*** Material supplied Section Begins ***

(* ===== verification/Cid.v ===== *)
(** * Connection-id generator: [src/src/core/cid.rs]

    [QuicCidGenerator] builds connection ids whose first two bytes carry the
    worker index that [Quic.quic_worker_index] reads back.  The random source is
    the third-party [getrandom] crate, an interface here. *)

From S2P Require Import Prelude Errors Quic.

(** [getrandom::fill]: overwrites a buffer in place or fails.  Documented
    behaviour used: the buffer keeps its length and holds bytes. *)
Class GetRandom := {
  fill : bytes -> bytes * result string unit;
  fill_length : forall b, length (fill b).1 = length b;
  fill_bytes : forall b, bytes_ok b -> bytes_ok (fill b).1;
}.

Module CidGenerator.

Record QuicCidGenerator := mkGen { worker_index : Z; cid_len : Z }.

#[global] Instance QuicCidGenerator_eq_dec : EqDecision QuicCidGenerator.
Proof. solve_decision. Defined.

Definition DEFAULT_CID_LEN : Z := 8.
Definition MIN_CID_LEN : Z := 8.
Definition MAX_CID_LEN : Z := 20.
Definition MAX_WORKER_INDEX : Z := 0xffff.

Definition validate_worker_index (worker_index : Z) : crate_result unit :=
  if bool_decide (worker_index <= MAX_WORKER_INDEX) then Ok ()
  else Err (InvalidConfig ("QUIC CID worker index must be between 0 and " +:+
                           pretty MAX_WORKER_INDEX)).

Definition validate_cid_len (cid_len : Z) : crate_result unit :=
  if bool_decide (MIN_CID_LEN <= cid_len <= MAX_CID_LEN) then Ok ()
  else Err (InvalidConfig ("QUIC CID length must be between " +:+ pretty MIN_CID_LEN +:+
                           " and " +:+ pretty MAX_CID_LEN +:+ " bytes")).

(** [buffer[0] = (worker_index >> 8) as u8; buffer[1] = worker_index as u8;]
    The buffer after the call and the result. *)
Definition encode_worker_index_prefix (worker_index : Z) (buffer : bytes) :
    bytes * crate_result unit :=
  match validate_worker_index worker_index with
  | Err e => (buffer, Err e)
  | Ok _ =>
      if bool_decide (len buffer < 2)
      then (buffer, Err (InvalidConfig
                           "QUIC CID buffer must contain a two-byte worker index prefix"))
      else (<[1%nat := u8 worker_index]> (<[0%nat := u8 (Z.shiftr worker_index 8)]> buffer),
            Ok ())
  end.

(** [QuicCidGenerator::new], [for_worker] and [with_cid_len]. *)
Definition new (worker_index : Z) : crate_result QuicCidGenerator :=
  _ ← validate_worker_index worker_index;
  Ok (mkGen worker_index DEFAULT_CID_LEN).

Definition for_worker (worker_index : Z) : crate_result QuicCidGenerator :=
  new worker_index.

Definition with_cid_len (self : QuicCidGenerator) (cid_len : Z) :
    crate_result QuicCidGenerator :=
  _ ← validate_cid_len cid_len;
  Ok (mkGen (worker_index self) cid_len).

Section Generate.
Context `{GetRandom}.

(** [generate_into]: the caller's buffer after the call and the result. *)
Definition generate_into (self : QuicCidGenerator) (buffer : bytes) :
    bytes * crate_result unit :=
  if bool_decide (len buffer <> cid_len self)
  then (buffer, Err (InvalidConfig
          ("QUIC CID buffer length must equal configured CID length " +:+
           pretty (cid_len self))))
  else
    match validate_cid_len (len buffer) with
    | Err e => (buffer, Err e)
    | Ok _ =>
        let '(buffer, filled) := fill buffer in
        match map_err (fun error =>
                Runtime ("QUIC CID random generation failed: " +:+ error)) filled with
        | Err e => (buffer, Err e)
        | Ok _ => encode_worker_index_prefix (worker_index self) buffer
        end
    end.

(** [generate] *)
Definition generate (self : QuicCidGenerator) : crate_result bytes :=
  let cid := vec_of 0 (cid_len self) in
  let '(cid, r) := generate_into self cid in
  _ ← r;
  Ok cid.
End Generate.

(** ** Well-formed generators *)

(** What the constructors establish; the fields are private. *)
Definition gen_ok (g : QuicCidGenerator) : Prop :=
  0 <= worker_index g <= MAX_WORKER_INDEX /\ MIN_CID_LEN <= cid_len g <= MAX_CID_LEN.

#[global] Instance gen_ok_dec g : Decision (gen_ok g).
Proof. unfold gen_ok; apply _. Defined.

Lemma validate_worker_index_Ok i :
  validate_worker_index i = Ok () <-> i <= MAX_WORKER_INDEX.
Proof. unfold validate_worker_index. case_bool_decide; naive_solver. Qed.

Lemma validate_cid_len_Ok n : validate_cid_len n = Ok () <-> MIN_CID_LEN <= n <= MAX_CID_LEN.
Proof. unfold validate_cid_len. case_bool_decide; naive_solver. Qed.

Lemma new_spec i : is_usize i ->
  match new i with
  | Ok g => gen_ok g /\ worker_index g = i /\ cid_len g = DEFAULT_CID_LEN /\ i <= MAX_WORKER_INDEX
  | Err _ => MAX_WORKER_INDEX < i
  end.
Proof.
  intros Hi. unfold new, validate_worker_index, gen_ok, is_usize, is_u64 in *.
  case_bool_decide; simpl; unfold DEFAULT_CID_LEN, MIN_CID_LEN, MAX_CID_LEN; lia.
Qed.

Lemma with_cid_len_spec g n : gen_ok g ->
  match with_cid_len g n with
  | Ok g' => gen_ok g' /\ worker_index g' = worker_index g /\ cid_len g' = n
  | Err _ => n < MIN_CID_LEN \/ MAX_CID_LEN < n
  end.
Proof.
  intros Hg. unfold with_cid_len, validate_cid_len, gen_ok in *.
  case_bool_decide; simpl; lia.
Qed.

(** ** What a generated id holds *)

Lemma encode_prefix_spec i b :
  0 <= i <= MAX_WORKER_INDEX -> 2 <= len b ->
  exists b', encode_worker_index_prefix i b = (b', Ok ()) /\ len b' = len b /\
    get b' 0 = Some (u8 (Z.shiftr i 8)) /\ get b' 1 = Some (u8 i) /\ drop 2 b' = drop 2 b.
Proof.
  intros Hi Hb. unfold encode_worker_index_prefix.
  rewrite (proj2 (validate_worker_index_Ok i)) by lia.
  rewrite bool_decide_false by lia.
  destruct b as [|? [|? b]]; unfold len in Hb; simpl in Hb; [lia..|].
  eexists; repeat split; done.
Qed.

Section GenerateSpec.
Context `{GetRandom}.

Lemma generate_into_length g b : length (generate_into g b).1 = length b.
Proof.
  unfold generate_into, encode_worker_index_prefix.
  pose proof (fill_length b) as Hl. destruct (fill b) as [b' r]; simpl in Hl.
  repeat (case_match || case_bool_decide); simpl; by rewrite ?length_insert.
Qed.

Lemma generate_into_Ok g b :
  gen_ok g -> len b = cid_len g -> (fill b).2 = Ok () ->
  exists b', generate_into g b = (b', Ok ()) /\ len b' = len b /\
    get b' 0 = Some (u8 (Z.shiftr (worker_index g) 8)) /\
    get b' 1 = Some (u8 (worker_index g)) /\ drop 2 b' = drop 2 (fill b).1.
Proof.
  intros [Hi Hc] Hb Hf. unfold generate_into. rewrite bool_decide_false by tauto.
  rewrite (proj2 (validate_cid_len_Ok (len b))) by lia.
  pose proof (fill_length b) as Hl. destruct (fill b) as [b1 r]; simpl in *. subst r. simpl.
  destruct (encode_prefix_spec (worker_index g) b1) as (b' & -> & Hlen & H0 & H1 & H2).
  - lia.
  - unfold len in *. rewrite Hl. unfold MIN_CID_LEN in Hc. lia.
  - exists b'. unfold len in *. rewrite Hl in Hlen. done.
Qed.

Lemma generate_cases g : gen_ok g ->
  match (fill (vec_of 0 (cid_len g))).2 with
  | Ok _ => exists cid, generate g = Ok cid /\ len cid = cid_len g /\
      get cid 0 = Some (u8 (Z.shiftr (worker_index g) 8)) /\
      get cid 1 = Some (u8 (worker_index g)) /\
      drop 2 cid = drop 2 (fill (vec_of 0 (cid_len g))).1
  | Err e => generate g = Err (Runtime ("QUIC CID random generation failed: " +:+ e))
  end.
Proof.
  intros Hg. pose proof Hg as [_ Hc].
  assert (Hlen : len (vec_of 0 (cid_len g)) = cid_len g).
  { unfold len, vec_of. rewrite length_replicate. unfold MIN_CID_LEN in Hc. lia. }
  destruct (fill (vec_of 0 (cid_len g))).2 as [[]|e] eqn:Ef.
  - destruct (generate_into_Ok g _ Hg Hlen Ef) as (b & Hb & Hl & H0 & H1 & H2).
    exists b. unfold generate. rewrite Hb. simpl. by rewrite Hl.
  - unfold generate, generate_into. rewrite bool_decide_false by tauto.
    rewrite (proj2 (validate_cid_len_Ok _)) by lia.
    destruct (fill _) as [b r]; simpl in *. by subst r.
Qed.

Lemma generate_prefix g cid : gen_ok g -> generate g = Ok cid ->
  exists hi lo, get cid 0 = Some hi /\ get cid 1 = Some lo /\ be16 hi lo = worker_index g.
Proof.
  intros Hg Hgen. pose proof (generate_cases g Hg) as Hc.
  destruct (fill (vec_of 0 (cid_len g))).2; [|congruence].
  destruct Hc as (c & Hc & _ & H0 & H1 & _). assert (c = cid) as -> by congruence.
  do 2 eexists. split; [done|]. split; [done|]. apply be16_split.
  destruct Hg as [Hi _]. unfold is_u16, MAX_WORKER_INDEX in *. lia.
Qed.

Lemma generate_bytes_ok g cid : gen_ok g -> generate g = Ok cid -> bytes_ok cid.
Proof.
  intros Hg. unfold generate, generate_into.
  assert (bytes_ok (fill (vec_of 0 (cid_len g))).1) as Hf.
  { apply fill_bytes. unfold vec_of. apply Forall_replicate. unfold is_u8. lia. }
  destruct (fill _) as [b r]. simpl in *.
  repeat case_bool_decide; simpl; try discriminate.
  destruct (validate_cid_len _); [|discriminate]. destruct r; simpl; [|discriminate].
  unfold encode_worker_index_prefix. destruct (validate_worker_index _); [|discriminate].
  case_bool_decide; simpl; [discriminate|]. intros [= <-].
  apply Forall_insert; [apply Forall_insert; [done|]|]; apply u8_range.
Qed.

Lemma bytes_ok_packet first (cid rest : bytes) :
  is_u8 first -> bytes_ok cid -> bytes_ok rest -> bytes_ok (short_packet first cid rest).
Proof. intros. constructor; [done|]. by apply Forall_app. Qed.

Lemma bytes_ok_long first version (cid rest : bytes) :
  is_u8 first -> bytes_ok version -> len cid < 256 -> bytes_ok cid -> bytes_ok rest ->
  bytes_ok (long_packet first version cid rest).
Proof.
  intros ? ? Hl ? ?. constructor; [done|]. apply Forall_app. split; [done|].
  constructor; [unfold is_u8; pose proof (len_nonneg cid); lia|]. by apply Forall_app.
Qed.

Lemma generate_len g cid : gen_ok g -> generate g = Ok cid -> len cid = cid_len g.
Proof.
  intros Hg Hgen. pose proof (generate_cases g Hg) as Hc.
  destruct (fill (vec_of 0 (cid_len g))).2; [|congruence].
  destruct Hc as (c & Hc & Hl & _). congruence.
Qed.

(** Connection ids come home (round trip).  Any id a well-formed generator
    produces, put in a short-header datagram or in a complete long-header datagram
    with any first byte of that form, version and payload, is routed by
    [quic_worker_index] to the generator's own worker, for every number of workers
    that includes it. *)
Theorem cid_routes_to_its_worker g cid w first version rest :
  gen_ok g -> generate g = Ok cid -> worker_index g < w ->
  is_u8 first -> bytes_ok version -> length version = 4%nat -> bytes_ok rest ->
  quic_worker_index (if long_header first then long_packet first version cid rest
                     else short_packet first cid rest) w = Some (worker_index g).
Proof.
  intros Hg Hgen Hw Hf Hv Hv4 Hr.
  destruct (generate_prefix g cid Hg Hgen) as (hi & lo & H0 & H1 & HE).
  pose proof (generate_bytes_ok g cid Hg Hgen) as Hc. pose proof (generate_len g cid Hg Hgen) as Hl.
  destruct Hg as [Hi Hcl]. unfold MIN_CID_LEN, MAX_CID_LEN in Hcl.
  assert (worker_index g = worker_index g mod w) as E by (by rewrite Z.mod_small by lia).
  destruct (long_header first) eqn:Ef; (apply worker_index_Routes; [| lia |]).
  - by apply bytes_ok_long; auto with lia.
  - exists (worker_index g). split; [|done]. rewrite <- HE. by apply long_packet_Routes.
  - by apply bytes_ok_packet.
  - exists (worker_index g). split; [|done]. rewrite <- HE. by apply short_packet_Routes.
Qed.

(** The generator's contract, on every branch.  [new] accepts exactly the indices
    up to 65535 and [with_cid_len] exactly the lengths from 8 to 20, and what they
    build is well formed.  [generate] on a well-formed generator fails only if the
    random source does, with its message; else the id has the configured length,
    its first two bytes are the index and the rest are the random bytes.
    [generate_into] never changes the length of the caller's buffer, and refuses
    a buffer of any other length untouched. *)
Theorem cid_generator_spec :
  (forall i, is_usize i ->
     match new i with
     | Ok g => gen_ok g /\ worker_index g = i /\ cid_len g = 8 /\ i <= 65535
     | Err _ => 65535 < i
     end) /\
  (forall g n, gen_ok g ->
     match with_cid_len g n with
     | Ok g' => gen_ok g' /\ worker_index g' = worker_index g /\ cid_len g' = n
     | Err _ => n < 8 \/ 20 < n
     end) /\
  (forall g, gen_ok g ->
     match (fill (vec_of 0 (cid_len g))).2 with
     | Ok _ => exists cid, generate g = Ok cid /\ len cid = cid_len g /\
         be16 (default 0 (get cid 0)) (default 0 (get cid 1)) = worker_index g /\
         drop 2 cid = drop 2 (fill (vec_of 0 (cid_len g))).1
     | Err e => generate g = Err (Runtime ("QUIC CID random generation failed: " +:+ e))
     end) /\
  (forall g b, length (generate_into g b).1 = length b /\
     (len b <> cid_len g -> (generate_into g b).1 = b /\ is_ok (generate_into g b).2 = false)).
Proof.
  split_and!.
  - apply new_spec.
  - apply with_cid_len_spec.
  - intros g Hg. pose proof (generate_cases g Hg) as Hc.
    destruct (fill (vec_of 0 (cid_len g))).2; [|done].
    destruct Hc as (cid & Hgen & Hl & H0 & H1 & Hd). exists cid.
    destruct (generate_prefix g cid Hg Hgen) as (hi & lo & E0 & E1 & HE).
    split_and!; try done. by rewrite E0, E1.
  - intros g b. split; [apply generate_into_length|]. intros Hb.
    unfold generate_into. by rewrite bool_decide_true.
Qed.
End GenerateSpec.

(** A random source that fills with sevens. *)
#[local] Instance sevens : GetRandom.
Proof.
  refine {| fill b := ((fun _ => 7) <$> b, Ok ()) |}.
  - intros b. apply length_fmap.
  - intros b _. apply Forall_fmap, Forall_true. intros x. unfold compose, is_u8. lia.
Defined.

Lemma cid_routes_to_its_worker_witness :
  quic_worker_index (long_packet 0xc0 [0; 0; 0; 1] [1; 2; 7; 7; 7; 7; 7; 7] [9]) 300 = Some 258.
Proof.
  apply (cid_routes_to_its_worker (mkGen 258 8) [1; 2; 7; 7; 7; 7; 7; 7] 300 0xc0 [0; 0; 0; 1] [9]);
    try (vm_compute; reflexivity); try (by apply (bool_decide_unpack _)).
Defined.

Lemma cid_generator_spec_witness :
  exists cid, generate (mkGen 258 9) = Ok cid /\ len cid = 9 /\
    be16 (default 0 (get cid 0)) (default 0 (get cid 1)) = 258.
Proof.
  destruct cid_generator_spec as (_ & _ & Hg & _).
  destruct (Hg (mkGen 258 9)) as (cid & ? & ? & ? & _); [by apply (bool_decide_unpack _)|eauto].
Defined.

End CidGenerator.
Lemma percent_decode_eq s :
  percent_decode s = (d ← unescape s; if utf8_valid d then Ok d else Err Forbidden).
Proof.
  unfold percent_decode. rewrite percent_loop_spec by (unfold len; lia).
  change (Z.to_nat 0) with 0%nat. rewrite drop_0. by destruct (unescape s).
Qed.

(** A client's encoder: every byte it does not keep is escaped, in either case. *)
Definition hex_digit (lower : bool) (n : Z) : Z := default 0 (get (hex_alphabet lower) n).
Definition percent_encode (lower : bool) (keep : Z -> bool) (s : bytes) : bytes :=
  concat ((fun b => if keep b then [b]
                    else [37; hex_digit lower (b / 16); hex_digit lower (b mod 16)]) <$> s).

Lemma hex_value_digit lower n : 0 <= n < 16 -> hex_value (hex_digit lower n) n.
Proof.
  intros Hn. split; [lia|]. exists lower. unfold hex_digit.
  destruct (get_in_range (hex_alphabet lower) n) as [x Hx]; [by destruct lower|]. by rewrite Hx.
Qed.

Lemma escapes_encode lower keep s :
  keep 37 = false -> bytes_ok s -> escapes (percent_encode lower keep s) s.
Proof.
  intros Hk. unfold percent_encode. induction 1 as [|b s Hb _ IH]; simpl; [constructor|].
  destruct (keep b) eqn:E; simpl.
  - constructor; [|done]. intros ->. congruence.
  - unfold is_u8 in Hb. replace b with (b / 16 * 16 + b mod 16) at 3 by div_lia.
    constructor; [apply hex_value_digit; div_lia..|done].
Qed.

(** ** Paths *)

(** A name that could leave the directory it is looked up in, or is not one: the parent
    directory, or holding a NUL, a slash, a backslash or a drive. *)
Definition escapes_directory (prefixed : bytes -> bool) (name : bytes) : Prop :=
  name = str ".." \/ 0 ∈ name \/ 47 ∈ name \/ 92 ∈ name \/ prefixed name = true.

Definition good_segment (prefixed : bytes -> bool) (segment : bytes) : Prop :=
  segment <> [] /\ segment <> str "." /\ ~ escapes_directory prefixed segment /\
  utf8_valid segment = true.

(** What a segment of an URI stands for. *)
Definition means (raw segment : bytes) : Prop := escapes raw segment /\ utf8_valid segment = true.

(** A segment to refuse: malformed, or standing for a name of the above kind. *)
Definition refused (prefixed : bytes -> bool) (raw : bytes) : Prop :=
  raw <> [] /\ forall segment, means raw segment -> segment <> str "." /\ escapes_directory prefixed segment.

(** The names in an URI: what its segments stand for, but for the empty ones and dots. *)
Inductive names : list bytes -> list bytes -> Prop :=
| names_nil : names [] []
| names_empty raw segments : names raw segments -> names ([] :: raw) segments
| names_dot r raw segments : means r (str ".") -> names raw segments -> names (r :: raw) segments
| names_name r s raw segments : r <> [] -> means r s -> s <> str "." -> names raw segments ->
    names (r :: raw) (s :: segments).

Lemma forbidden_segment_spec prefixed s :
  forbidden_segment prefixed s = true <-> escapes_directory prefixed s.
Proof.
  unfold forbidden_segment, escapes_directory. rewrite !orb_true_iff, !bool_decide_eq_true. tauto.
Qed.

Lemma percent_decode_means raw segment : percent_decode raw = Ok segment <-> means raw segment.
Proof.
  rewrite percent_decode_eq. unfold means. rewrite <- unescape_escapes.
  destruct (unescape raw) as [d|]; simpl; [|naive_solver].
  destruct (utf8_valid d) eqn:E; naive_solver congruence.
Qed.

Lemma percent_decode_err raw e : percent_decode raw = Err e -> e = Forbidden.
Proof.
  rewrite percent_decode_eq. destruct (unescape raw) as [d|e'] eqn:E; simpl.
  - destruct (utf8_valid d); congruence.
  - intros [= <-]. by eapply unescape_error.
Qed.

Lemma means_nonempty raw segment : raw <> [] -> means raw segment -> segment <> [].
Proof. intros Hr [He _]. by destruct He. Qed.

(** The loop appends good segments to the root, or refuses. *)
Lemma push_segments_ok prefixed candidate raw p :
  push_segments prefixed candidate raw = Ok p ->
  exists segments, p = candidate ++ segments /\ names raw segments /\
    Forall (good_segment prefixed) segments.
Proof.
  revert candidate. induction raw as [|r raw IH]; intros candidate Hp; simpl in Hp.
  - injection Hp as <-. exists []. rewrite app_nil_r. by split_and!; [|constructor|].
  - case_bool_decide as Hr.
    { subst r. destruct (IH _ Hp) as (segs & ? & ? & ?). exists segs. split_and!; by try constructor. }
    destruct (percent_decode r) as [s|] eqn:Es; [|done]. apply percent_decode_means in Es. simpl in Hp.
    case_bool_decide as Hd.
    + subst s. destruct (IH candidate Hp) as (segs & ? & ? & ?). exists segs. split_and!; try done.
      by apply names_dot.
    + destruct (forbidden_segment prefixed s) eqn:Ef; [done|].
      destruct (IH _ Hp) as (segs & -> & Hs & Hg). exists (s :: segs).
      split_and!; [by rewrite <- (assoc_L (++))|by apply names_name|]. constructor; [|done].
      split_and!; [by eapply means_nonempty|done| |apply Es].
      rewrite <- forbidden_segment_spec. congruence.
Qed.

(** It refuses exactly when one of the segments is to be refused. *)
Lemma push_segments_err prefixed candidate raw e :
  push_segments prefixed candidate raw = Err e ->
  e = Forbidden /\ exists r, r ∈ raw /\ refused prefixed r.
Proof.
  revert candidate. induction raw as [|r raw IH]; intros candidate Hp; simpl in Hp; [done|].
  case_bool_decide as Hr.
  { destruct (IH _ Hp) as (-> & r' & ? & ?). split; [done|]. exists r'. split; [by right|done]. }
  destruct (percent_decode r) as [s|e'] eqn:Es; simpl in Hp.
  - case_bool_decide as Hd; [|destruct (forbidden_segment prefixed s) eqn:Ef].
    1,3: destruct (IH _ Hp) as (-> & r' & ? & ?); split; [done|]; exists r'; split; [by right|done].
    injection Hp as <-. split; [done|]. exists r. split; [by left|]. split; [done|].
    intros s' Hs'%percent_decode_means. assert (s' = s) as -> by congruence. split; [exact Hd|]. by apply forbidden_segment_spec.
  - injection Hp as <-. split; [by eapply percent_decode_err|]. exists r. split; [by left|]. split; [done|].
    intros s Hs%percent_decode_means. congruence.
Qed.

Lemma push_segments_refuses prefixed candidate raw r :
  r ∈ raw -> refused prefixed r -> push_segments prefixed candidate raw = Err Forbidden.
Proof.
  intros Hin [Hr Hbad]. destruct (push_segments prefixed candidate raw) as [p|e] eqn:E;
    [|by apply push_segments_err in E as [-> _]].
  exfalso. revert candidate E. induction raw as [|r' raw IH]; intros candidate E.
  - by apply elem_of_nil in Hin.
  - simpl in E. apply elem_of_cons in Hin as [<-|Hin].
    + rewrite bool_decide_false in E by done. destruct (percent_decode r) as [s|] eqn:Es; [|done].
      apply percent_decode_means, Hbad in Es as [Hd Hf%forbidden_segment_spec]. simpl in E.
      by rewrite bool_decide_false, Hf in E.
    + case_bool_decide; [by eapply IH|]. destruct (percent_decode r'); [|done]. simpl in E.
      case_bool_decide; [by eapply IH|]. destruct forbidden_segment; [done|by eapply IH].
Qed.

*** Material supplied Section Ends ***

■ Task
Could you tally the lines in these records that contain the word "GenerateSpec" and give only the result?

■ Task answer
2